## HOW TO COMPLETE THIS TASK
Give back an exact copy of the lines in the records below, from the line that has "(exists v σ', o = Ok v /\ spec_step (Delete" through the line that has "eexists _, (delete", and nothing besides.

## RECORDS FOR PROCESSING
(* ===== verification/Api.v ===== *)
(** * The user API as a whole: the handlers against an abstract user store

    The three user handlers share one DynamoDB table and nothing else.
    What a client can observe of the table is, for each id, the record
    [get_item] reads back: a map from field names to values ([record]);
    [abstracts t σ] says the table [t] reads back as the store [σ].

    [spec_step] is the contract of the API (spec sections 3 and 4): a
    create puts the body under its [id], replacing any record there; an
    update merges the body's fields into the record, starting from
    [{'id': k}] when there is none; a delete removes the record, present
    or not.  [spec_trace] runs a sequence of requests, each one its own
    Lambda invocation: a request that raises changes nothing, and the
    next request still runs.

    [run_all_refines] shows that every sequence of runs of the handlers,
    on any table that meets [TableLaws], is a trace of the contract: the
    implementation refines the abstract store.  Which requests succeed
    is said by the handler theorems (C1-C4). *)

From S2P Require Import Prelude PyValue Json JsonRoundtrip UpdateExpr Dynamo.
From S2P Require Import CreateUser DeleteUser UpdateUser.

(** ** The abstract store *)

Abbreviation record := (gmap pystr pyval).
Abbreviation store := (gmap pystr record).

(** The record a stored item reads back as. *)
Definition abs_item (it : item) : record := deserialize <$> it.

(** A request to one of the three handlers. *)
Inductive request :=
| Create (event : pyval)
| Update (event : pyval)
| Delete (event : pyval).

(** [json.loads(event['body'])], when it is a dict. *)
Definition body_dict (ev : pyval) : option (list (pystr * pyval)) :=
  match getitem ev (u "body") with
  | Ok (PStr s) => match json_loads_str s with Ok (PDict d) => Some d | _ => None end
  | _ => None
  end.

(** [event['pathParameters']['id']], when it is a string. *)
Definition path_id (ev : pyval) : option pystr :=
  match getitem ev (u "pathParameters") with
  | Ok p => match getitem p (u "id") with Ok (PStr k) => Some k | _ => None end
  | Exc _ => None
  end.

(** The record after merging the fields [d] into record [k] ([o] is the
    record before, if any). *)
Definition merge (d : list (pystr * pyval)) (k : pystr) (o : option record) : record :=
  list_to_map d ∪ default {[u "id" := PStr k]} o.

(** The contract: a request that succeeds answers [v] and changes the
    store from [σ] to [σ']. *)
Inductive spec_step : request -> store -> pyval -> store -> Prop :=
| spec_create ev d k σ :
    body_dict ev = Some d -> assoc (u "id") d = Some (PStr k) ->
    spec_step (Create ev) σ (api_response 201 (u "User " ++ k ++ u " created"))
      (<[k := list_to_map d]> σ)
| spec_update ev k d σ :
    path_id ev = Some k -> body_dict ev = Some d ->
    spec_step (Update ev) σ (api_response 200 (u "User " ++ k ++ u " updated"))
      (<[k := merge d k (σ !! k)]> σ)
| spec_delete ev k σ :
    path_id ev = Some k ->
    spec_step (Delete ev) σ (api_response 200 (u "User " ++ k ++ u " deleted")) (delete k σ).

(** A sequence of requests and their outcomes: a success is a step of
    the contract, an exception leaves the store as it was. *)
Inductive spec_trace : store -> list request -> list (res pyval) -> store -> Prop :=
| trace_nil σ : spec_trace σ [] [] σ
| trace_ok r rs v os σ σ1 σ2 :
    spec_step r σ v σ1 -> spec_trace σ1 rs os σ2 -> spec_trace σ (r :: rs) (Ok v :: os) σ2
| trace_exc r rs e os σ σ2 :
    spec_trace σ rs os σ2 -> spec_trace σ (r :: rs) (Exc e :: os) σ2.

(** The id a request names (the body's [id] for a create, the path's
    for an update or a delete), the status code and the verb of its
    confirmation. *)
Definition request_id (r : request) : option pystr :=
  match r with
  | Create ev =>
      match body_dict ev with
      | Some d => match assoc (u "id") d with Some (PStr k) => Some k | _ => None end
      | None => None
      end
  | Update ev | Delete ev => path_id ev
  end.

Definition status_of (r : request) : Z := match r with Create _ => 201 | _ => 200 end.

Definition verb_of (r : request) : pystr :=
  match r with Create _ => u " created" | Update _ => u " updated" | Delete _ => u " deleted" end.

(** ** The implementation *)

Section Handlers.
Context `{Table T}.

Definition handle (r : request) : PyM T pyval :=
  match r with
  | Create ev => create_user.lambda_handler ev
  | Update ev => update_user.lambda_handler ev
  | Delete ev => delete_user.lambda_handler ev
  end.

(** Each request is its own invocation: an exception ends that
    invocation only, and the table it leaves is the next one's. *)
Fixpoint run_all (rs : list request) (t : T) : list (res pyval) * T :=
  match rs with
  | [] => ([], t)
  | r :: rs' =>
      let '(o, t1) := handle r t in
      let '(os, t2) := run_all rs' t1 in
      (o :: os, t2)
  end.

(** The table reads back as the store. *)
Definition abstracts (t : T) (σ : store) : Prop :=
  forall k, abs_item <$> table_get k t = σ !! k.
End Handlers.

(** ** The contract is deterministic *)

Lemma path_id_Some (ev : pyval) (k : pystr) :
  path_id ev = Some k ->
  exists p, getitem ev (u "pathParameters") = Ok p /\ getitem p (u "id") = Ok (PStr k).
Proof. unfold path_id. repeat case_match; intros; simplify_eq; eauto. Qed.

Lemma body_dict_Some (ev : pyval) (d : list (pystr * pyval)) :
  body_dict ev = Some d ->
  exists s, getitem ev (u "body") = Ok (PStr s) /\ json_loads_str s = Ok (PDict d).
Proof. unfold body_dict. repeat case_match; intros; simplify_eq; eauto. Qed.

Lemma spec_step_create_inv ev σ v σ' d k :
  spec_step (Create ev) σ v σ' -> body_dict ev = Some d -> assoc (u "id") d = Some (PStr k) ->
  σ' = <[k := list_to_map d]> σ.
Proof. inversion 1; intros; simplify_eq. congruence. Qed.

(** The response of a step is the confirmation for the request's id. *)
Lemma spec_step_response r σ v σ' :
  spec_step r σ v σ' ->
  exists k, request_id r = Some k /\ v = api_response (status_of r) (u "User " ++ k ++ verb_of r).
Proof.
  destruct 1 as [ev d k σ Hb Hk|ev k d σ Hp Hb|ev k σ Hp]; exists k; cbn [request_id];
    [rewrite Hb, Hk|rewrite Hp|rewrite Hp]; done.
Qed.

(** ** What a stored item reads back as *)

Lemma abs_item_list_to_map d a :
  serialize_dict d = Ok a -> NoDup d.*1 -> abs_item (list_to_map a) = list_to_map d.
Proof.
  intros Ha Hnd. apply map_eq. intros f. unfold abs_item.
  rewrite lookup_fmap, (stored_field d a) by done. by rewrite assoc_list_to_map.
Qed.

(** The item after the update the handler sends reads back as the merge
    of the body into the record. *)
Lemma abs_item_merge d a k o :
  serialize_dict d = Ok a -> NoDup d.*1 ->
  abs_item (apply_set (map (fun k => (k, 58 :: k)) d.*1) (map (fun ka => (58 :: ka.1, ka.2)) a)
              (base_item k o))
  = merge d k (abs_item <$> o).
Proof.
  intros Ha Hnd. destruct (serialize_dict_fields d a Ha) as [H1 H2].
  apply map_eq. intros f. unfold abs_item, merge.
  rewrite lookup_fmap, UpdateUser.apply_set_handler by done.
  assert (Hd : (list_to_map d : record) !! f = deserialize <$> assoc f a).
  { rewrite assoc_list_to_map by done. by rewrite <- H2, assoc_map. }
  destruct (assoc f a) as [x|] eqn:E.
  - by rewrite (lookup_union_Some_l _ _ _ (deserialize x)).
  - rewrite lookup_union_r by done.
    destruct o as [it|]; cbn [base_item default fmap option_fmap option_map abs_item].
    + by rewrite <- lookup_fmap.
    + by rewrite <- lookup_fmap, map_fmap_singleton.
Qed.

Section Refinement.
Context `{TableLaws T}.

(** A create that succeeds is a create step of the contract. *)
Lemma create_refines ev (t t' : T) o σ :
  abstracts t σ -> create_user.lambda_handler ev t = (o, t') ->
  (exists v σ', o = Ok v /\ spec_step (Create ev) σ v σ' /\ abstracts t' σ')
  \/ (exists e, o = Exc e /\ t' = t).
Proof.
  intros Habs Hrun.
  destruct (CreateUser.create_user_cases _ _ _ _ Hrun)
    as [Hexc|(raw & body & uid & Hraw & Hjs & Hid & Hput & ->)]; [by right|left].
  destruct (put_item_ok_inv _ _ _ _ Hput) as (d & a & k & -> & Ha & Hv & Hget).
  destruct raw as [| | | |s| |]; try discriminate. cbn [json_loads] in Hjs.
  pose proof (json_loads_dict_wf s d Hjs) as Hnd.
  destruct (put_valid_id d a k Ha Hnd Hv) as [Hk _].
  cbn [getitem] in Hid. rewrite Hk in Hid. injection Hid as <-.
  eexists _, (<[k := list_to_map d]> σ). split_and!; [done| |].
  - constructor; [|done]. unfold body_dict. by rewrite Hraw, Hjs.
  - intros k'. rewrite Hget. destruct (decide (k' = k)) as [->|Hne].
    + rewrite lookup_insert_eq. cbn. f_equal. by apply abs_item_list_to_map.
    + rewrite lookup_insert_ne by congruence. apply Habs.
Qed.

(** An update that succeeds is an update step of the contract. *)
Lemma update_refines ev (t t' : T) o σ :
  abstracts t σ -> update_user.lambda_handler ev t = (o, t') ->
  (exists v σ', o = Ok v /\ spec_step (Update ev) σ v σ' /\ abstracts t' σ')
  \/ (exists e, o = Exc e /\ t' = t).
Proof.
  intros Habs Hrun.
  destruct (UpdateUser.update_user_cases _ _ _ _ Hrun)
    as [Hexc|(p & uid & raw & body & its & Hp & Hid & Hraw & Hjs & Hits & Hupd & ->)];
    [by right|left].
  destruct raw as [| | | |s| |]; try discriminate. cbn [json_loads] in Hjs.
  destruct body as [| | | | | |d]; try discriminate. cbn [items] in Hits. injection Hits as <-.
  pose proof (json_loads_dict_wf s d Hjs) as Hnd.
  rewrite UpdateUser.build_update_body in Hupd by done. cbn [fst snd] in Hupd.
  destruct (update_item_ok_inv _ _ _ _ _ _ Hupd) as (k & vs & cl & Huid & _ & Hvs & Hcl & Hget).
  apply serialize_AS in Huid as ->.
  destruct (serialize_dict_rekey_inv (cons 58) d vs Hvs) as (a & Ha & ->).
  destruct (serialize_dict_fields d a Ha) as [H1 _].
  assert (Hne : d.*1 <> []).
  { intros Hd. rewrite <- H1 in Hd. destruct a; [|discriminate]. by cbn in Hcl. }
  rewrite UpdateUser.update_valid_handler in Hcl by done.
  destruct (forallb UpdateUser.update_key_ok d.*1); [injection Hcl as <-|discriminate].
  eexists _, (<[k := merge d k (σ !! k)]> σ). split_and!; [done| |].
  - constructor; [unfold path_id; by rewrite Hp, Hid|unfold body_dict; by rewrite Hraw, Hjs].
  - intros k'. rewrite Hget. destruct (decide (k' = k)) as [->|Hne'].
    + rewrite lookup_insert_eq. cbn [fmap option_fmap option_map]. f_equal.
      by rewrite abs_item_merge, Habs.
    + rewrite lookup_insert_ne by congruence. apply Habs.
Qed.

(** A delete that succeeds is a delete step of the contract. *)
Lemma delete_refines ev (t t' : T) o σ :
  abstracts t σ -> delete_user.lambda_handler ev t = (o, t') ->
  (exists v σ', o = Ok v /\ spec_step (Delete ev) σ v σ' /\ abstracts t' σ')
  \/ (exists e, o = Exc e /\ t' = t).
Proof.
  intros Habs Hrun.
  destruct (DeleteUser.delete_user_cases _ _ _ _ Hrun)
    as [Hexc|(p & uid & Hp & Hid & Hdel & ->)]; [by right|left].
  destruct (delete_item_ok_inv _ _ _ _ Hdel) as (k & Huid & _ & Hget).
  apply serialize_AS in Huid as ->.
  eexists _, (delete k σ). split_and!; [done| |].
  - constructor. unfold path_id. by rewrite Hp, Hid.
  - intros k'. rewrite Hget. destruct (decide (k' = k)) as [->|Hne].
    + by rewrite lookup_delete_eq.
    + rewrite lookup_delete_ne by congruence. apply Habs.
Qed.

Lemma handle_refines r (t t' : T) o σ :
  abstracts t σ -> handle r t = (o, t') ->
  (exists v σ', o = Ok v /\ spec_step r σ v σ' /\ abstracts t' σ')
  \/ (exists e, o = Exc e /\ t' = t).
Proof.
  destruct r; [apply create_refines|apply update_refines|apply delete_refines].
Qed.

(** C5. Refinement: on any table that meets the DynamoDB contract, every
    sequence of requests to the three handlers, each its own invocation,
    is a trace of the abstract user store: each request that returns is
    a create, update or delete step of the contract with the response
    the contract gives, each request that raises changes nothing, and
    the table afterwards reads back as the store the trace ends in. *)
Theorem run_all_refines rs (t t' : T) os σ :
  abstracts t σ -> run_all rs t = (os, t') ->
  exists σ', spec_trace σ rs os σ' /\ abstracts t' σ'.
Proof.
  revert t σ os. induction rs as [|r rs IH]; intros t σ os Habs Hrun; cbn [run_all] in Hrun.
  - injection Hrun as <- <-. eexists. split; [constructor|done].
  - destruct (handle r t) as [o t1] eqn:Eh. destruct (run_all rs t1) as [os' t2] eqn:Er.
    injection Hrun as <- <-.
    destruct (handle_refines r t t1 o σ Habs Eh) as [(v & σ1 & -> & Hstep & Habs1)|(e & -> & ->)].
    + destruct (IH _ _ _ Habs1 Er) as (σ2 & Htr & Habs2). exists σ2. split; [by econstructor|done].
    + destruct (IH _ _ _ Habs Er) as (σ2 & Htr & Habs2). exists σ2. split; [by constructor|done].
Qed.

## ANSWER AREA
  (exists v σ', o = Ok v /\ spec_step (Delete ev) σ v σ' /\ abstracts t' σ')
  \/ (exists e, o = Exc e /\ t' = t).
Proof.
  intros Habs Hrun.
  destruct (DeleteUser.delete_user_cases _ _ _ _ Hrun)
    as [Hexc|(p & uid & Hp & Hid & Hdel & ->)]; [by right|left].
  destruct (delete_item_ok_inv _ _ _ _ Hdel) as (k & Huid & _ & Hget).
  apply serialize_AS in Huid as ->.
  eexists _, (delete k σ). split_and!; [done| |].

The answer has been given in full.